[Collected data]

(** [arr.filter((_, i) => i !== k)], the callback's index counted from [n]. *)
Fixpoint filter_index_ne_from {A : Type} (n : nat) (k : Z) (l : list A) : list A :=
  match l with
  | [] => []
  | x :: l' =>
      if bool_decide (Z.of_nat n = k)
      then filter_index_ne_from (S n) k l'
      else x :: filter_index_ne_from (S n) k l'
  end.

Definition filter_index_ne {A : Type} (k : Z) (l : list A) : list A :=
  filter_index_ne_from 0 k l.

(** [arr.map((x, i) => i === k ? f(x) : x)]. *)
Definition map_at {A : Type} (k : Z) (f : A -> A) (l : list A) : list A :=
  imap (fun i x => if bool_decide (Z.of_nat i = k) then f x else x) l.

(** The double quote and the line feed, which a string literal cannot hold. *)
Definition dq : string := String (ascii_of_nat 34) EmptyString.
Definition nl : string := String (ascii_of_nat 10) EmptyString.

(** [arr.join(sep)] on an array of strings. *)
Definition join (l : list string) (sep : string) : string := String.concat sep l.

(** [arr.join(sep)] on an array that may hold [undefined]: it prints as the
    empty string. *)
Definition join_undef (l : list (option string)) (sep : string) : string :=
  join (map (fun o => match o with Some s => s | None => EmptyString end) l) sep.

(** Truthiness of a string: only the empty string is falsy. *)
Definition truthy (s : string) : bool :=
  match s with EmptyString => false | String _ _ => true end.

(** [haystack.includes(needle)] on strings, as a proposition and as a test. *)
Definition is_substring (needle haystack : string) : Prop :=
  exists pre post, haystack = pre +:+ needle +:+ post.

Fixpoint includes (haystack needle : string) : bool :=
  String.prefix needle haystack
  || match haystack with
     | EmptyString => false
     | String _ rest => includes rest needle
     end.

(** ** JSON.stringify *)

Definition hex_digit (n : nat) : ascii :=
  ascii_of_nat (if Nat.ltb n 10 then 48 + n else 87 + n).

(** QuoteJSONString, one code unit at a time. *)
Definition quote_char (c : ascii) : string :=
  let n := nat_of_ascii c in
  if Nat.eqb n 34 then "\" +:+ dq
  else if Nat.eqb n 92 then "\\"
  else if Nat.eqb n 8 then "\b"
  else if Nat.eqb n 12 then "\f"
  else if Nat.eqb n 10 then "\n"
  else if Nat.eqb n 13 then "\r"
  else if Nat.eqb n 9 then "\t"
  else if Nat.ltb n 32
       then "\u00" +:+ String (hex_digit (Nat.div n 16))
                        (String (hex_digit (Nat.modulo n 16)) EmptyString)
  else String c EmptyString.

Fixpoint quote_body (s : string) : string :=
  match s with
  | EmptyString => EmptyString
  | String c rest => quote_char c +:+ quote_body rest
  end.

Definition stringify_string (s : string) : string := dq +:+ quote_body s +:+ dq.

Definition stringify_number (z : Z) : string := NilZero.string_of_int (Z.to_int z).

▶ TASK TO CARRY OUT
Where the data above reaches the line holding "Definition dq : string", begin printing, and stop after the line holding "Definition join (l". Each line must be reproduced exactly, with nothing else added.

▶ TASK OUTPUT
Definition dq : string := String (ascii_of_nat 34) EmptyString.
Definition nl : string := String (ascii_of_nat 10) EmptyString.

(** [arr.join(sep)] on an array of strings. *)
Definition join (l : list string) (sep : string) : string := String.concat sep l.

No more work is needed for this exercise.